Análises

Banho de Cheiro

No último Carnaval, o Rio de Janeiro, a cidade do samba e de encantos mil, ficou gravada na memória de muitos como aquela onde as praias cheiram a urina de foliões embriagados.

Carlos Secchin ·
23 de fevereiro de 2007 · 17 anos atrás

As nossas memórias deixam nossos sentidos impregnados das lembranças de viagens feitas por regiões e países de diferentes.

Impossível lembrar de Cuba sem seus aromas, como o da fumaça de charuto ou do rum despejado no copo tosco sobre o balcão de madeira arranhada, da mesma cor que a bebida envelhecida, uma música caribenha e a brisa da praia entrando pelas altas e descascadas portas e sacadas de ferro fundido, escurecidas pelo ar salgado da ilha, de onde pendem flores perfumadas no ambiente fresco e sombreado, tendo ao fundo o barulho dos pescadores descarregando o pescado com o som de gelo moído das caixas amontoadas nos velhos veículos…Até quem nunca esteve em Havana fica tentado.
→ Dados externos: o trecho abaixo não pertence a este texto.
(* ===== verification/Exec.v ===== *)
(** userprog/exec.c: the loader of ELF programs and [sys_execv].

    The file is read through the system calls of Fs.v and Os.v, the segments
    go to the memory of Paging.v byte by byte through the page tables of the
    running process.  The two headers are local variables: the bytes read from
    the file.  [path] is the object its pointer points into and is not part of
    the memory that loading overwrites; [argv] is an address. *)

From S2P Require Import Prelude Bitmap Bytes CString Interrupt LinkedList Thread Sync Paging Malloc IoQueue Keyboard Layout Inode File Pipe Fs CmdLine Shell Os Process.

Open Scope Z_scope.

(** ** Headers *)

Definition half_at (b : bytes) (off : Z) : Z := default 0 (znth b off) + 256 * default 0 (znth b (off + 1)).

Record Elf32_Ehdr := Ehdr {
  e_ident : bytes; e_type : Z; e_machine : Z; e_version : Z; e_entry : Z; e_phoff : Z; e_shoff : Z; e_flags : Z;
  e_ehsize : Z; e_phentsize : Z; e_phnum : Z; e_shentsize : Z; e_shnum : Z; e_shstrndx : Z
}.
Record Elf32_Phdr := Phdr {
  p_type : Z; p_offset : Z; p_vaddr : Z; p_paddr : Z; p_filesz : Z; p_memsz : Z; p_flags : Z; p_align : Z
}.
Definition sizeof_Ehdr : Z := 52.
Definition sizeof_Phdr : Z := 32.
Definition PT_LOAD : Z := 1.

Definition ehdr_at (b : bytes) : Elf32_Ehdr :=
  Ehdr (slice b 0 16) (half_at b 16) (half_at b 18) (word_at b 20) (word_at b 24) (word_at b 28) (word_at b 32) (word_at b 36)
    (half_at b 40) (half_at b 42) (half_at b 44) (half_at b 46) (half_at b 48) (half_at b 50).
Definition phdr_at (b : bytes) : Elf32_Phdr :=
  Phdr (word_at b 0) (word_at b 4) (word_at b 8) (word_at b 12) (word_at b 16) (word_at b 20) (word_at b 24) (word_at b 28).

(** "\177ELF\1\1\1" *)
Definition elf_magic : bytes := [127; 69; 76; 70; 1; 1; 1].

(** [e_phentsize] is only compared when the other tests pass. *)
Definition bad_header (h : Elf32_Ehdr) : res bool :=
  c ← memcmp (e_ident h) elf_magic 7;
  Ok (negb (c =? 0) || negb (e_type h =? 2) || negb (e_machine h =? 3) || negb (e_version h =? 1) ||
      (1024 <? e_phnum h) || negb (e_phentsize h =? sizeof_Phdr)).

(** ** Bytes of memory *)

Definition byte_of (w k : Z) : Z := w / 256 ^ k mod 256.
Definition set_byte (w k b : Z) : Z := w + (b - byte_of w k) * 256 ^ k.

Definition store_byte (va b : Z) : M vm unit := λ s,
  match mmu s va with
  | Some pa =>
      let a := pa - pa mod 4 in
      Ok (tt, set_ram (<[a := set_byte (word s a) (pa mod 4) b]> (ram s)) s)
  | None => Fault
  end.
Definition load_byte (va : Z) : M vm Z := λ s,
  match mmu s va with
  | Some pa => Ok (byte_of (word s (pa - pa mod 4)) (pa mod 4), s)
  | None => Fault
  end.
Fixpoint put_bytes (va : Z) (b : bytes) : M vm unit :=
  match b with
  | [] => mret tt
  | x :: b => store_byte va x;; put_bytes (u32 (va + 1)) b
  end.

(** ** Loading *)

Section exec.
Context {H : Type} `{Heap H} (v2p : Z -> Z) (junk : dir_entry) (name_junk : bytes).
Implicit Types s : proc H.

(** Both the entry of the directory and that of the table are present. *)
Definition page_present (vaddr_page : Z) : M (proc H) bool :=
  pde ← on_mem (load (pde_ptr vaddr_page));
  if present pde then pte ← on_mem (load (pte_ptr vaddr_page)); mret (present pte) else mret false.

(** [while (page_idx < occupy_pages)] *)
Fixpoint segment_pages (n : nat) (vaddr_page : Z) : M (proc H) bool :=
  match n with
  | O => mret true
  | S n =>
      there ← page_present vaddr_page;
      got ← (if there : bool then mret true
             else page ← on_mem (get_a_page PF_USER vaddr_page); mret (negb (page =? 0)));
      if got : bool then segment_pages n (u32 (vaddr_page + PG_SIZE)) else mret false
  end.

Definition occupy_pages (filesz vaddr : Z) : Z :=
  let size_in_first_page := PG_SIZE - Z.land vaddr 0x00000fff in
  if size_in_first_page <? filesz then
    let left_size := u32 (filesz - size_in_first_page) in
    u32 (u32 (left_size + PG_SIZE - 1) / PG_SIZE + 1)
  else 1.

(** [sys_read] into memory. *)
Definition read_to (fd vaddr count : Z) : M (proc H) Z :=
  r ← on_os (sys_read v2p fd count);
  on_mem (put_bytes vaddr (snd r));;
  mret (fst r).

Definition segment_load (fd offset filesz vaddr : Z) : M (proc H) bool :=
  let vaddr_first_page := Z.land vaddr 0xfffff000 in
  ok ← segment_pages (Z.to_nat (occupy_pages filesz vaddr)) vaddr_first_page;
  if ok : bool then
    _ ← on_os (on_fs (sys_lseek fd (s32 offset) SEEK_SET));
    _ ← read_to fd vaddr filesz;
    mret true
  else mret false.

(** [while (prog_idx < e_phnum)]; false is the jump to [done] with -1. *)
Fixpoint load_segments (n : nat) (fd prog_header_offset prog_header_size : Z) : M (proc H) bool :=
  match n with
  | O => mret true
  | S n =>
      _ ← on_os (on_fs (sys_lseek fd (s32 prog_header_offset) SEEK_SET));
      r ← on_os (sys_read v2p fd prog_header_size);
      if negb (fst r =? prog_header_size) then mret false
      else
        let prog_header := phdr_at (snd r) in
        ok ← (if p_type prog_header =? PT_LOAD then
                segment_load fd (p_offset prog_header) (p_filesz prog_header) (p_vaddr prog_header)
              else mret true);
        if ok : bool then load_segments n fd (u32 (prog_header_offset + prog_header_size)) prog_header_size
        else mret false
  end.

(** The part of [load] between opening and [done:]. *)
Definition load_file (fd : Z) : M (proc H) Z :=
  r ← on_os (sys_read v2p fd sizeof_Ehdr);
  if negb (fst r =? sizeof_Ehdr) then mret (-1)
  else
    let elf_header := ehdr_at (snd r) in
    bad ← lift (bad_header elf_header);
    if bad : bool then mret (-1)
    else
      ok ← load_segments (Z.to_nat (e_phnum elf_header)) fd (e_phoff elf_header) (e_phentsize elf_header);
      mret (if ok : bool then s32 (e_entry elf_header) else -1).

Definition load (pathname : bytes) : M (proc H) Z :=
  fd ← on_os (on_fs (sys_open junk name_junk pathname O_RDONLY));
  if fd =? -1 then mret (-1)
  else
    ret ← load_file fd;
    _ ← on_os (sys_close fd);
    mret ret.

(** ** execv *)

(** [while (argv[argc]) argc++]: memory has no more words than this. *)
Definition argv_words : nat := Z.to_nat 0x40000000.
Fixpoint count_args (fuel : nat) (argv argc : Z) : M vm Z :=
  match fuel with
  | O => λ _, NoFuel
  | S fuel =>
      w ← Paging.load (u32 (argv + 4 * argc));
      if w =? 0 then mret argc else count_args fuel argv (u32 (argc + 1))
  end.

Definition set_name (nm : bytes) (t : task_struct) : task_struct :=
  Task (self_kstack t) (pid t) (status t) nm (priority t) (ticks t) (elapsed_ticks t)
    (fd_table t) (pgdir t) (userprog_vaddr t) (cwd_inode_nr t) (parent_pid t) (exit_status t) (stack_magic t).

(** The frame that a system call pushed on the kernel stack of [pcb]. *)
Definition intr_0_stack_at (pcb : Z) : Z := u32 (pcb + PG_SIZE - sizeof_intr_stack).

Definition exec_frame (argv argc entry_point : Z) (f : intr_stack) : intr_stack :=
  IntrStack (vec_no f) (is_edi f) (is_esi f) (is_ebp f) (esp_dummy f) argv (is_edx f) argc (is_eax f)
    (is_gs f) (is_fs f) (is_es f) (is_ds f) (err_code f) (u32 entry_point) (is_cs f) (is_eflags f) 0xc0000000 (is_ss f).

(** -1, or the frame that [intr_exit] pops. *)
Definition sys_execv (path : bytes) (argv : Z) : M (proc H) (Z + intr_stack) :=
  argc ← on_mem (count_args argv_words argv 0);
  entry_point ← load path;
  if entry_point =? -1 then mret (inl (-1))
  else
    cur ← on_threads running_thread;
    t ← on_threads (rd_task cur);
    nm ← lift (memcpy (name t) path TASK_NAME_LEN);
    nm ← lift (poke nm (TASK_NAME_LEN - 1) 0);
    on_threads (upd_task cur (set_name nm));;
    f ← (λ s, lift (of_option (p_frames s !! intr_0_stack_at cur)) s);
    let f := exec_frame argv argc entry_point f in
    modify (λ s, put_frames (<[intr_0_stack_at cur := f]> (p_frames s)) s);;
    mret (inr f).
End exec.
O cheiro é importante para fixar na memória afetiva a sensação agradável da recordação de um lugar. Imagina um jardim de tulipas na Holanda, ou de rosas na França, sem o cheiro? Ferrou, a memória se apaga.

O fixador de um perfume é um componente que prolonga a inebriante presença da mulher amada. A pessoa não está por perto, mas a sensação de sua presença perdura. O perfume registrado é um excelente agente que nos ajuda a desarquivar antigas imagens de lugares e pessoas gravadas na memória.

Muitas pessoas desenvolvem a capacidade olfativa de separar nuances de odores dando a eles valores cognitivos e tentando descrevê-los através de livres associações. O pessoal do vinho é craque nisso e adora cheirar até a rolha, mas esquece de cheirar a taça que foi lavada pela água podre do Rio Guandu, tratada com severos agentes químicos da CEDAE. Já o pessoal do perfume não tem o mesmo problema, borrifa o líquido direto sobre a própria pele. Acontece que para que o indivíduo comum possa sentir as delicadas e sutis diferenças entre os agradáveis perfumes, ele tem que respirar junto um ar inodoro, isento de partículas contaminantes e, de preferência, isolando-se em locais fechados. O que fica complicado de se fazer numa cidade sitiada por transporte clandestino movido por motores a diesel sem lacre. Talvez, o termo que melhor defina esse tipo de transporte não seja adequado e muito menos o também usado pelas autoridades sociais do empreendimento: alternativo. Transporte-bandalha se encaixaria melhor. Essa livre e lucrativa associação entre o crime organizado e os agentes da repressão do Estado é descarada e sem precedentes na história dos núcleos civilizados.

Desculpe, a cidade do Rio de Janeiro tem tanta coisa absurda acontecendo que me desviei do caminho! Embora a fumaça de óleo queimado só não seja pior que a fumaça de picanha queimada sobre os alambrados montados nas calçadas das praias da zona sul do Rio de Janeiro… Fiscalização? Só dentro de restaurante. Na verdade, eu quero é falar de cheiro de cerveja e de seu descarte orgânico – a popular “mijada”.

O Rio fede

Foi um momento surreal. Na varanda de um apartamento na orla de Ipanema, esperava pela passagem dos blocos carnavalescos, quando uma fêmea de beija-flor-tesoura parou no ar, a um palmo do meu nariz que, já, àquela altura, a dez metros do chão, estava amuado pelo vapor de urina que evoluía dos jardins das calçadas impregnadas de gente suada, alcoolizada, bruta, suja e despudorada. Era uma fêmea apavorada que cortou curto o ar e vociferou algo na sua língua de pássaro, para mim ainda ininteligível. Olhei para o canteiro abaixo, na base da árvore em que gerações de beija-flores se sucederam na construção de um ninho e percebi que seu filhote, apavorado, havia caído na grama.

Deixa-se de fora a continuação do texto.